O agricultor destaca ainda que o plantio direto evita o assoreamento do leito dos rios e das nascentes e faz com que escorra somente água das terras produtivas. Em paralelo, contribui para impedir que os animais se aproximem das nascentes para tomarem água, evitando o pisoteamento e o revolvimento do solo, além do depósito de dejetos animais na água. “O princípio básico de todo produtor rural consciente começa pelo uso adequado do solo, dentro das técnicas, iniciando pelo plantio direto, seguindo o Código Florestal, quando falamos em preservação de APPs [Áreas de Preservação Permanente], e usando as técnicas certas de agronomia, aplicações de defensivos, procurando usar ao máximo o Manuseio Integrado de Pragas [MIP]”, afirma.

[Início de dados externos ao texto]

(* ===== verification/Sentinel.v ===== *)
(** * The sentinel service: [sentinel/]

    The commit-reveal game of one sentinel: its per-request state ([state.rs]),
    actions and effects ([action.rs], [effect.rs], [engine.rs]), the hashing of
    its commitments ([hashing.rs]) and the state transition and encoder of
    [service.rs]. Logging and metrics are left out. *)

From S2P Require Import Prelude.
From S2P Require Import Bytes.
From S2P Require Import Core.
From S2P Require Import Bindings.
From S2P Require Import Alloy.
From S2P Require Import SentinelBindings.
From Stdlib Require Import DecimalN.

(** ** Rule identifiers: [engine.rs] *)

Module RuleId.
Record t := new { section : N; rule : N }.

#[export] Instance t_eq_dec : EqDecision t.
Proof. solve_decision. Defined.
End RuleId.
Abbreviation RuleId := RuleId.t.

(** The decimal digits of a number, as [Display] prints them. *)
Fixpoint uint_bytes (u : Decimal.uint) : Bytes :=
  match u with
  | Decimal.Nil => []
  | Decimal.D0 u => x30 :: uint_bytes u
  | Decimal.D1 u => x31 :: uint_bytes u
  | Decimal.D2 u => x32 :: uint_bytes u
  | Decimal.D3 u => x33 :: uint_bytes u
  | Decimal.D4 u => x34 :: uint_bytes u
  | Decimal.D5 u => x35 :: uint_bytes u
  | Decimal.D6 u => x36 :: uint_bytes u
  | Decimal.D7 u => x37 :: uint_bytes u
  | Decimal.D8 u => x38 :: uint_bytes u
  | Decimal.D9 u => x39 :: uint_bytes u
  end.
Definition decimal (n : N) : Bytes := uint_bytes (N.to_uint n).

Prática utilizada pelo produtor rural Edilson Gorte, o plantio direto retém a umidade do solo e evita que mais água seja extraída das nascentes

Prós e contras

A advogada e consultora ambiental Caroline Schoenberger, mestre em Meio Ambiente Urbano e Industrial pela Universidade Federal do Paraná (UFPR) e pela Universidade de Stuttgart (Alemanha), com foco na área de gestão de resíduos e poluentes, observa que a prática da agricultura conservacionista tem os seus prós e contras. Para ela, a prática, por um lado, reduz o uso de pesticidas e produtos químicos, adota preceitos como reduzir a supressão de vegetação e a mobilização do solo, permite a manutenção de resíduos na cultura na superfície do solo, e promove a diversificação de espécies em rotação. Por outro lado, a produção é menor. “Quando se utiliza essas técnicas mais conservacionistas, há o risco da diminuição da produção. Muitas vezes, pode-se gerar um problema por causa da questão da demanda, quando a produção não a supre”, menciona.

Apesar desse porém, Caroline vê como positivas as tecnologias que aumentem a produção, reduzam custos e não agridam o meio ambiente, como o uso de sistemas de irrigação precisos. “Mas não adianta usar um sistema altamente tecnológico e não ter uma mata ciliar para ajudar a preservar a quantidade de água de um rio, senão pode acontecer uma crise hídrica muito grande, e, quando você vai verificar a área toda da região, não tem nada de mata ciliar”, alerta.

Situada em uma região de nascente do rio Pitangui, a propriedade da pecuarista Jussara Bittencourt conta com poço artesiano, que poupa a nascente

Futuro do agro

Quem produz não pode ter o mesmo olhar de dez, 30, 40 anos atrás, diz a consultora. O tripé Meio Ambiente, Social e Governança (ESG, na sigla em inglês) exerce influência cada vez mais significativa em todas as áreas. O agro deve se voltar ao futuro e entender como se adequar às exigências do mercado e, simultaneamente, refletir sobre o seu impacto ambiental, como na qualidade da água; o seu impacto social (se todos trabalham dignamente e possuem contratos adequados); e na governança (se tudo dentro da propriedade atende à legislação). “O ESG está vindo forte através das grandes corporações, que o estão exigindo, e, consequentemente, vai exigir do produtor que ele obedeça a certas técnicas, busque a sustentabilidade, faça o que a legislação exige, sob pena de perder contratos. E o consumidor final, pela própria influência de mercado, vai começar a exigir dessa mesma forma”, conclui.